InvestorsHub Logo
icon url

DDB

10/18/04 10:45 AM

#46001 RE: dacaw #46000

dacaw - I had similar observations while working on the optimization of Prime95. Such code depends on the way, how the Macro-Ops, resulting from decoding of x86-code, are grouped together and if there are enough low-latency variants (reg, reg) of these instructions. Pipeline stalling problems could arise, if instructions going to only one of the three FP pipes outweigh the other instructions by a significant amount (e.g. 20 FADD pipe ops mixed with 10 FMUL pipe ops - they will be grouped into 20 groups scheduled to the FPU reservation station with 10 of them having empty FMUL slots). With MMX code this should be somewhat easier, because many of the MMX ops can go through both FMUL/FADD pipes.


icon url

chipguy

10/18/04 11:10 AM

#46003 RE: dacaw #46000

recall that when I was developing the DCT code I ran it through AMD's CodeAnalyst (then in beta form). My DCT did a lot of its work in floating point on normal 8x8 macroblocks. MMX was used a lot too - I did all I could to make it fast but above all accurate.

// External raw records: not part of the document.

(** X10: the only cooldown a run of the provider loop starts is the
    30-second cooldown of a provider of the chain whose call was rejected
    with status 429 or 402, counted from the time of that failure; apart
    from that a cooldown is left as it was or cleared.  Timeouts, connection
    errors, 5xx and 404 answers and empty completions start no cooldown. *)
Theorem only_rate_limits_start_a_cooldown
    (env : ProviderSlot -> Observation) (keys tried : list ProviderSlot)
    (ps : Providers) (lastError : option Thrown) (k : ProviderSlot) :
  let r := providerLoop env keys ps tried lastError in
  rateLimitedUntil (lookup (after r) k) = rateLimitedUntil (lookup ps k)
  \/ rateLimitedUntil (lookup (after r) k) = 0%Z
  \/ (In k keys
      /\ exists e,
          outcome (env k) = Rejected e
          /\ statusIs 429 (errorStatus (asApiError e))
             || statusIs 402 (errorStatus (asApiError e)) = true
          /\ rateLimitedUntil (lookup (after r) k)
             = (failedAt (env k) + 30000)%Z).
Proof.
  revert ps tried lastError.
  induction keys as [|key rest IH]; intros ps tried lastError; simpl.
  - left. reflexivity.
  - assert (Hlift : forall ps1 tried1 le1,
               (rateLimitedUntil (lookup ps1 k) = rateLimitedUntil (lookup ps k)
                \/ rateLimitedUntil (lookup ps1 k) = 0%Z
                \/ (k = key
                    /\ exists e,
                        outcome (env k) = Rejected e
                        /\ statusIs 429 (errorStatus (asApiError e))
                           || statusIs 402 (errorStatus (asApiError e)) = true
                        /\ rateLimitedUntil (lookup ps1 k)
                           = (failedAt (env k) + 30000)%Z)) ->
               let r := providerLoop env rest ps1 tried1 le1 in
               rateLimitedUntil (lookup (after r) k)
               = rateLimitedUntil (lookup ps k)
               \/ rateLimitedUntil (lookup (after r) k) = 0%Z
               \/ (In k (key :: rest)
                   /\ exists e,
                       outcome (env k) = Rejected e
                       /\ statusIs 429 (errorStatus (asApiError e))
                          || statusIs 402 (errorStatus (asApiError e)) = true
                       /\ rateLimitedUntil (lookup (after r) k)
                          = (failedAt (env k) + 30000)%Z)).
    { intros ps1 tried1 le1 H1.
      destruct (IH ps1 tried1 le1) as [Hsame|[Hzero|[Hin [e [Ho [Hs Hv]]]]]].
      - simpl. rewrite Hsame.
        destruct H1 as [H1|[H1|[-> [e [Ho [Hs Hv]]]]]]; auto.
        right. right. split; [left; reflexivity|]. exists e. auto.
      - right. left. exact Hzero.
      - right. right. split; [right; exact Hin|]. exists e. auto. }
    unfold turn.
    destruct (beginTurn (now (env key)) key ps) as [ps1|] eqn:Hbegin.
    + pose proof (beginTurn_cooldown _ _ _ _ k Hbegin) as Hb.
      unfold endTurn.
      destruct (outcome (env key)) as [[text|]|e] eqn:Hout.
      * destruct (Js.truthy text); simpl.
        -- destruct Hb as [Hb|Hb]; auto.
        -- apply Hlift. destruct Hb as [Hb|Hb]; auto.
      * apply Hlift. destruct Hb as [Hb|Hb]; auto.
      * apply Hlift.
        destruct (recordFailure_cooldown (failedAt (env key)) key e ps1 k)
          as [Hsame|[-> [Hs Hv]]].
        -- rewrite Hsame. destruct Hb as [Hb|Hb]; auto.
        -- right. right. split; [reflexivity|]. exists e.
           split; [exact Hout|]. split; [exact Hs|]. exact Hv.
    + apply Hlift. left. reflexivity.
Qed.

(** *** Priority order *)

Lemma providerLoop_first_success env keys : forall ps tried lastError text,
  settled (providerLoop env keys ps tried lastError) = Fulfilled text ->
  exists before key later picked,
    keys = before ++ key :: later
    /\ attempted (providerLoop env keys ps tried lastError)
       = tried ++ picked ++ [key]
    /\ Subsequence picked before
    /\ outcome (env key) = Resolved (Some text)
    /\ text <> EmptyString
    /\ forall k, In k picked ->
                 forall t, outcome (env k) = Resolved (Some t) ->
                           t = EmptyString.
Proof.
  induction keys as [|key rest IH]; intros ps tried lastError text; simpl;
    [discriminate|].
  assert (Hnext : forall ps1 le1 (attempted_here : bool),
             settled (providerLoop env rest ps1
                        (if attempted_here then tried ++ [key] else tried) le1)
             = Fulfilled text ->
             (attempted_here = true ->
              forall t, outcome (env key) = Resolved (Some t) ->
                        t = EmptyString) ->
             exists before k later picked,
               key :: rest = before ++ k :: later
               /\ attempted (providerLoop env rest ps1
                     (if attempted_here then tried ++ [key] else tried) le1)
                  = tried ++ picked ++ [k]
               /\ Subsequence picked before
               /\ outcome (env k) = Resolved (Some text)
               /\ text <> EmptyString
               /\ forall x, In x picked ->
                            forall t, outcome (env x) = Resolved (Some t) ->
                                      t = EmptyString).
  { intros ps1 le1 here Hs Hkey.
    destruct (IH ps1 _ le1 text Hs)
      as [before [k [later [picked [-> [Ha [Hsub [Ho [Hne Hp]]]]]]]]].
    destruct here.
    - exists (key :: before), k, later, (key :: picked).
      split; [reflexivity|]. split.
      + rewrite Ha, <- app_assoc. reflexivity.
      + split; [apply sub_keep; exact Hsub|]. split; [exact Ho|].
        split; [exact Hne|].
        intros x [<-|Hx]; [apply Hkey; reflexivity | apply Hp; exact Hx].
    - exists (key :: before), k, later, picked.
      split; [reflexivity|]. split; [exact Ha|].
      split; [apply sub_drop; exact Hsub|]. auto. }
  unfold turn.
  destruct (beginTurn (now (env key)) key ps) as [ps1|].
  - unfold endTurn. destruct (outcome (env key)) as [[t0|]|e] eqn:Hout.
    + destruct t0 as [|a t0']; simpl.
      * intros Hs. apply (Hnext ps1 lastError true Hs).
        intros _ t Ht. congruence.
      * intros Hs. injection Hs as <-.
        exists [], key, rest, []. simpl.
        split; [reflexivity|]. split; [reflexivity|].
        split; [constructor|]. split; [exact Hout|].
        split; [discriminate|]. intros x [].
    + intros Hs. apply (Hnext ps1 lastError true Hs).
      intros _ t Ht. discriminate Ht.
    + intros Hs. apply (Hnext _ (Some e) true Hs).
      intros _ t Ht. discriminate Ht.
  - intros Hs. apply (Hnext ps lastError false Hs). intros H. discriminate H.
Qed.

If your code "did a lot of its work" in FP then why do
you say "MMX was used a lot too"?
icon url

mmoy

10/18/04 11:43 AM

#46007 RE: dacaw #46000

I didn't know that such a tool exists. I've compared IDCT
routines in FP and Scaled Integer and found that Scaled
Integer performs much better on SSE and SSE2 machines. You
can lose accuracy though but this is for displaying JPEGs
in Mozilla and I haven't heard any degradation reports from
the code nor have I seen any myself.

I'll have to take a look at this tool. I've done a lot of
work but I know that there are improvements possible and I
didn't focus that much on pipelines.

Does the tool recommend code changes or reorder instructions
for you or do you tweak, test and repeat?